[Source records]
+ + + + +
(** With persona entries in the index, the first assignment by name raises
    [TypeError]. *)
Lemma analyze_raises (personae : list persona) (segs : list segment) :
  personae <> [] -> concat segs <> [] ->
  analyze personae segs = Raise TypeError.
Proof.
  intros Hp Hs. destruct (create_graph_returns segs) as [G HG].
  unfold analyze, fill_centralities. rewrite HG. cbn [mbind result_bind bind].
  unfold analyze_characters. cbv zeta. cbn [foldl].
  set (df0 := assign_scalar "closeness" 0
                (assign_scalar "degree" 0
                   (assign_scalar "betweenness" 0 (init_centralities personae)))).
  assert (H0 : all_hashable df0 = false).
  { subst df0. unfold assign_scalar. rewrite !all_hashable_assign.
    by apply all_hashable_personae. }
  rewrite (loc_set_all_raise "betweenness" _ df0 H0).
  case_decide; [|done]. cbn [mbind result_bind bind].
  rewrite (loc_set_all_raise "degree" _ df0 H0).
  case_decide; [|done]. cbn [mbind result_bind bind].
  rewrite (loc_set_all_raise "closeness" _ df0 H0).
  case_decide; [|done]. cbn [mbind result_bind bind].
  unfold get_character_frequencies. cbv zeta.
  rewrite loc_set_all_raise.
  2:{ unfold assign_scalar. by rewrite all_hashable_assign. }
  case_decide as He; [|done]. exfalso.
  destruct (concat segs) as [|c l] eqn:E; [done|].
  assert (Hc : c ∈ dom (QofN <$> Counter (c :: l))).
  { rewrite dom_fmap, elem_of_dom_Counter. apply list_elem_of_here. }
  rewrite He, dom_empty in Hc. by apply elem_of_empty in Hc.
Qed.

End AnalyzeFacts.

Section IndexClaim.
Import Nx Builder NxAlgo Pandas Analyzer.



End IndexClaim.

(** ** The central character of a play *)

Section CentralCharacterClaim.
Import Nx Builder NxAlgo Pandas Analyzer.




End CentralCharacterClaim.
+ + + + +
Work order: Give back every line above, unchanged.

Task solution:
(** With persona entries in the index, the first assignment by name raises
    [TypeError]. *)
Lemma analyze_raises (personae : list persona) (segs : list segment) :
  personae <> [] -> concat segs <> [] ->
  analyze personae segs = Raise TypeError.
Proof.
  intros Hp Hs. destruct (create_graph_returns segs) as [G HG].
  unfold analyze, fill_centralities. rewrite HG. cbn [mbind result_bind bind].
  unfold analyze_characters. cbv zeta. cbn [foldl].
  set (df0 := assign_scalar "closeness" 0
                (assign_scalar "degree" 0
                   (assign_scalar "betweenness" 0 (init_centralities personae)))).
  assert (H0 : all_hashable df0 = false).
  { subst df0. unfold assign_scalar. rewrite !all_hashable_assign.
    by apply all_hashable_personae. }
  rewrite (loc_set_all_raise "betweenness" _ df0 H0).
  case_decide; [|done]. cbn [mbind result_bind bind].
  rewrite (loc_set_all_raise "degree" _ df0 H0).
  case_decide; [|done]. cbn [mbind result_bind bind].
  rewrite (loc_set_all_raise "closeness" _ df0 H0).
  case_decide; [|done]. cbn [mbind result_bind bind].
  unfold get_character_frequencies. cbv zeta.
  rewrite loc_set_all_raise.
  2:{ unfold assign_scalar. by rewrite all_hashable_assign. }
  case_decide as He; [|done]. exfalso.
  destruct (concat segs) as [|c l] eqn:E; [done|].
  assert (Hc : c ∈ dom (QofN <$> Counter (c :: l))).
  { rewrite dom_fmap, elem_of_dom_Counter. apply list_elem_of_here. }
  rewrite He, dom_empty in Hc. by apply elem_of_empty in Hc.
Qed.

End AnalyzeFacts.

Section IndexClaim.
Import Nx Builder NxAlgo Pandas Analyzer.



End IndexClaim.

(** ** The central character of a play *)

Section CentralCharacterClaim.
Import Nx Builder NxAlgo Pandas Analyzer.




End CentralCharacterClaim.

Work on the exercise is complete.